## Work instruction
Only the lines from the start of the data through the one containing "finished, failed or killed, changes" belong in your answer; return them exactly.

## Input

--------

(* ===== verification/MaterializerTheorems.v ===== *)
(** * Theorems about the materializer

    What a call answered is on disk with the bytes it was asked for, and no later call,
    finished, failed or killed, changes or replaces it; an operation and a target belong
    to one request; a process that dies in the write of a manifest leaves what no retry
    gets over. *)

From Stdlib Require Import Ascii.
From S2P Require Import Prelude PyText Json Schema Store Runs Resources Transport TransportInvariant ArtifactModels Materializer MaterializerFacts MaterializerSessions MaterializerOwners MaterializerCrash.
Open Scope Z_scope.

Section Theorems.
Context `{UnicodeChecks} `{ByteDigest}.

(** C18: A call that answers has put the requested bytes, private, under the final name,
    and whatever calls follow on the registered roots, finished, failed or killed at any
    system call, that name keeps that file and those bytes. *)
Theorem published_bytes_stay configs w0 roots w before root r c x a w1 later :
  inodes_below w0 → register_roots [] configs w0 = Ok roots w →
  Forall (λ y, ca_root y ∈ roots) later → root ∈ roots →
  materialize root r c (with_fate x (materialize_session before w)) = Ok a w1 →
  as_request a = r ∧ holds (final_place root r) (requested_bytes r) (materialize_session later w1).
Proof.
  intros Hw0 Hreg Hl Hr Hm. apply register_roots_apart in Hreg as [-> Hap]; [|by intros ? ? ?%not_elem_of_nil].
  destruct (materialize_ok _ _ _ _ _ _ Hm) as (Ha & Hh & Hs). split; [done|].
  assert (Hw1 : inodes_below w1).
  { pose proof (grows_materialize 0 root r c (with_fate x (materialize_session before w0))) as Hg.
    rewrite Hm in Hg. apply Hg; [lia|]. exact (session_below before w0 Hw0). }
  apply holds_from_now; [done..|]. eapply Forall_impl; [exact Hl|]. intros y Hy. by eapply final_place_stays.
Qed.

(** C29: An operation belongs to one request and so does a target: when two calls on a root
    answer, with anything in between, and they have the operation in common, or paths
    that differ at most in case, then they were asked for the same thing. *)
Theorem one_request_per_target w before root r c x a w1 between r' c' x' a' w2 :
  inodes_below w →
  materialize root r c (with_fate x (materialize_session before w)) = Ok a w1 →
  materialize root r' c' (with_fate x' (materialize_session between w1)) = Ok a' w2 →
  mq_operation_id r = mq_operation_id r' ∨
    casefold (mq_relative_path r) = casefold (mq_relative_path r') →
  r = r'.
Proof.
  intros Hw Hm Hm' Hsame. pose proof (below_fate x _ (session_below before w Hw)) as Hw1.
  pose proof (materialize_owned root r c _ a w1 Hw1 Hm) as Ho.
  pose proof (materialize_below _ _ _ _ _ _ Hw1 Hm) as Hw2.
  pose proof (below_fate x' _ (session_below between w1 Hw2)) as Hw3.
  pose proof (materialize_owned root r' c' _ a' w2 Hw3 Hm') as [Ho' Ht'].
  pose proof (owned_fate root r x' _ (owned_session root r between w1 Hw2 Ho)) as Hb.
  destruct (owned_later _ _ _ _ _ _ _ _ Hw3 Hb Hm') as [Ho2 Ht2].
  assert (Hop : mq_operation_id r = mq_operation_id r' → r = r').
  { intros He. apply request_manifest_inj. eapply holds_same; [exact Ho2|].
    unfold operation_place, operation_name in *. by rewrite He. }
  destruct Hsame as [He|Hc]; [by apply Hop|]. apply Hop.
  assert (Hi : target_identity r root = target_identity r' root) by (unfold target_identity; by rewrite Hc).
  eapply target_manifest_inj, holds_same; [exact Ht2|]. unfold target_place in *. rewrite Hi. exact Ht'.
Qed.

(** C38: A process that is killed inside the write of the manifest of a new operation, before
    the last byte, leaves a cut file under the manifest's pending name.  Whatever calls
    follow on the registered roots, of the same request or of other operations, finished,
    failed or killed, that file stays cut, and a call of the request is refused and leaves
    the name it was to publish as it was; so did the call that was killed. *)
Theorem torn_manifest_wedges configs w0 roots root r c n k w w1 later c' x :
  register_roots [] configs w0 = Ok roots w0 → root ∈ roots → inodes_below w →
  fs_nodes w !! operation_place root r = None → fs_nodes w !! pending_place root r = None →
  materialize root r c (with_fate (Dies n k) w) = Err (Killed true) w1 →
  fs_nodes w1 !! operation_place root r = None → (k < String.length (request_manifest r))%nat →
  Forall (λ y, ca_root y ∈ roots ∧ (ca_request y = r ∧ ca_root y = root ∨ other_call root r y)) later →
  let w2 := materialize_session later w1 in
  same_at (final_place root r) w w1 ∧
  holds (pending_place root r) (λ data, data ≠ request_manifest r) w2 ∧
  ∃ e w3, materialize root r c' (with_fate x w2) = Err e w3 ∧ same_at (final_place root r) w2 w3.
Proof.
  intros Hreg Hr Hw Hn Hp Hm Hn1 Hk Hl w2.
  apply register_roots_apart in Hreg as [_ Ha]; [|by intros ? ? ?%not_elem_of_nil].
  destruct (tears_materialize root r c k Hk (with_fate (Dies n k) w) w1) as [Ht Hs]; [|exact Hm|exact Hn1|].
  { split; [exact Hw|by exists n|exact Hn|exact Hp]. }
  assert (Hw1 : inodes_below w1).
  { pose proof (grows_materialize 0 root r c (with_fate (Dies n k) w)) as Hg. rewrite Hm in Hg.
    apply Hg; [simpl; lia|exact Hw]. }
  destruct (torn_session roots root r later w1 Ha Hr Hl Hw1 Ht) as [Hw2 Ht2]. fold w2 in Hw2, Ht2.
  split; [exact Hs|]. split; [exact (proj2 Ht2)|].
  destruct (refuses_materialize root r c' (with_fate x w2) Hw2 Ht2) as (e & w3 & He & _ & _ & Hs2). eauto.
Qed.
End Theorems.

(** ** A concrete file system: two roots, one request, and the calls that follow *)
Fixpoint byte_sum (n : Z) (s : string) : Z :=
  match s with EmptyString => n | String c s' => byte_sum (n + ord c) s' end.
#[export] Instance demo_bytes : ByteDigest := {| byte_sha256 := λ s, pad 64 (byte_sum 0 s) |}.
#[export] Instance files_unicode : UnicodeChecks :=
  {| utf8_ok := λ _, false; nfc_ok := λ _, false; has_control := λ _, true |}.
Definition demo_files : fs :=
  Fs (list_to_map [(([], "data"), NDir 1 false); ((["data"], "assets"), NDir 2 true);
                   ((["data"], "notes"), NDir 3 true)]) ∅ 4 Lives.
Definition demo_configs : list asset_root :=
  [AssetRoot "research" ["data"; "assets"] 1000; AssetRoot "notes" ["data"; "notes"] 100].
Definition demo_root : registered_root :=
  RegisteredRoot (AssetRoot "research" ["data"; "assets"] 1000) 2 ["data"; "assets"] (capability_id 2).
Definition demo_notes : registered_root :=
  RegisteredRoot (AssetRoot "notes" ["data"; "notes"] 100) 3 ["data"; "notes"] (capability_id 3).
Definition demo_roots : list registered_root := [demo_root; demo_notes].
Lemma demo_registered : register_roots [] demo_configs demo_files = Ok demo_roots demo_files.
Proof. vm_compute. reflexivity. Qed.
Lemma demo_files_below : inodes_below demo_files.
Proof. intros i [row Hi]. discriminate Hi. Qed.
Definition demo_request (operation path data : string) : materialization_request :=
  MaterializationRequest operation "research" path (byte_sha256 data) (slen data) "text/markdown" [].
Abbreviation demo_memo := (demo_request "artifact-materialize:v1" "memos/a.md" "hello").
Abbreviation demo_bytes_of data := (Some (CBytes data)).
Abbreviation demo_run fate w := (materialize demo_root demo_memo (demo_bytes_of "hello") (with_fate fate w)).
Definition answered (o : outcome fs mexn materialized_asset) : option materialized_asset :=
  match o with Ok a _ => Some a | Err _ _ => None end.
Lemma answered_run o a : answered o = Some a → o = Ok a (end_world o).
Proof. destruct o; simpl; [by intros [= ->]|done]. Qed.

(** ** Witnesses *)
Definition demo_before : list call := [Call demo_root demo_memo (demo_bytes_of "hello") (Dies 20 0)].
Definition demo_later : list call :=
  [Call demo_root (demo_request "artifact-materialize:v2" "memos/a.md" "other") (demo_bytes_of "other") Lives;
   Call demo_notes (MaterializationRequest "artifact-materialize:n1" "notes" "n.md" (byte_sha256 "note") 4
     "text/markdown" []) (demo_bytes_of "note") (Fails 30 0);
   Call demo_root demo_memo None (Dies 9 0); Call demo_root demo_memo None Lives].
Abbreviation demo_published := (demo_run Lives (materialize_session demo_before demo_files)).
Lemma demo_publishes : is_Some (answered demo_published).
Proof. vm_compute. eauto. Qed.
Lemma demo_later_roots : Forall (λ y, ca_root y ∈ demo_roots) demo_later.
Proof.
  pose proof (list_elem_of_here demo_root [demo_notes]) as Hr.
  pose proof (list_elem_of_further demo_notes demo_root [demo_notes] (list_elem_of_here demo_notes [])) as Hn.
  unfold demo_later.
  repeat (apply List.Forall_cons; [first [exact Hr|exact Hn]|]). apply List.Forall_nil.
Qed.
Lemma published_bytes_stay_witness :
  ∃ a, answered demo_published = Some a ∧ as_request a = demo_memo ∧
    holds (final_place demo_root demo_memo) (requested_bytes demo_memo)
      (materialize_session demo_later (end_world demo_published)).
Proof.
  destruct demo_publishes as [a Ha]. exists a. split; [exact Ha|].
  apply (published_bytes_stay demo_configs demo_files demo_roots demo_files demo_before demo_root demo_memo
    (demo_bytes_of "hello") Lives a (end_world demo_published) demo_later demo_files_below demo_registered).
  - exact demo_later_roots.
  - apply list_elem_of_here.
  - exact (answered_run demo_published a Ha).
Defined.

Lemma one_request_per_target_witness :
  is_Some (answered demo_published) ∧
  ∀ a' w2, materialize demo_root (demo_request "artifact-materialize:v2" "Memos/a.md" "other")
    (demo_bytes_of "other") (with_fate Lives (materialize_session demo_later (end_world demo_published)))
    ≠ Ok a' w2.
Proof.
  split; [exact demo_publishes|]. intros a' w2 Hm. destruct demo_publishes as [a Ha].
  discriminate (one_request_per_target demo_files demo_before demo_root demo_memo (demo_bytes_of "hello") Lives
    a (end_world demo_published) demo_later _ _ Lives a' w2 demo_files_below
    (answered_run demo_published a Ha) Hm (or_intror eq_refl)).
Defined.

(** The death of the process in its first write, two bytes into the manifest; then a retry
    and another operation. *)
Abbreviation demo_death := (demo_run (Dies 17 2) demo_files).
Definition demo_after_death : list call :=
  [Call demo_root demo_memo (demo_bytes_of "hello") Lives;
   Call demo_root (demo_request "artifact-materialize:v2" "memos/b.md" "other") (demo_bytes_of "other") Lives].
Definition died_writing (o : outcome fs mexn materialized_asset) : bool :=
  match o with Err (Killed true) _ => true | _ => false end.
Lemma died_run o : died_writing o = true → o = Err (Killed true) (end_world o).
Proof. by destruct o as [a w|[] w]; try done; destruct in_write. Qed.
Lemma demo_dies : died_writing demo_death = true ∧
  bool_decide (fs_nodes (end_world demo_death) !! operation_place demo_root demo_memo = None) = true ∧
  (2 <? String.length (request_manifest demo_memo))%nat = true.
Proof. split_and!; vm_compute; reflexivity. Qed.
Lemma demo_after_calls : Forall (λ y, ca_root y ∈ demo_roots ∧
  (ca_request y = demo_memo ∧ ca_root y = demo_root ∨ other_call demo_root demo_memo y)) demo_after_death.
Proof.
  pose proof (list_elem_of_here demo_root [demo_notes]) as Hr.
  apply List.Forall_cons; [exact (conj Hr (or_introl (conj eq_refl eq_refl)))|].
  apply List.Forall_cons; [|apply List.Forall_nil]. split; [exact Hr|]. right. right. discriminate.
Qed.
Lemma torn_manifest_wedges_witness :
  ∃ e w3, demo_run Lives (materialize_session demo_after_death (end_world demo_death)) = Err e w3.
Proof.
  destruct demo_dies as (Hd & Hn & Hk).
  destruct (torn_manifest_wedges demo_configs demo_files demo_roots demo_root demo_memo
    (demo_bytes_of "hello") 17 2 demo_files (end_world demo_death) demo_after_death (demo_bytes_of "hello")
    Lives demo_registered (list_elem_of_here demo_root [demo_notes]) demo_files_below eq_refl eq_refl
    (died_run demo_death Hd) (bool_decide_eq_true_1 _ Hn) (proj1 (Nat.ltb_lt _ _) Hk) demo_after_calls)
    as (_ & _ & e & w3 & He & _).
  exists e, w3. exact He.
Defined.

--------

## Exercise output
(* ===== verification/MaterializerTheorems.v ===== *)
(** * Theorems about the materializer

    What a call answered is on disk with the bytes it was asked for, and no later call,
    finished, failed or killed, changes or replaces it; an operation and a target belong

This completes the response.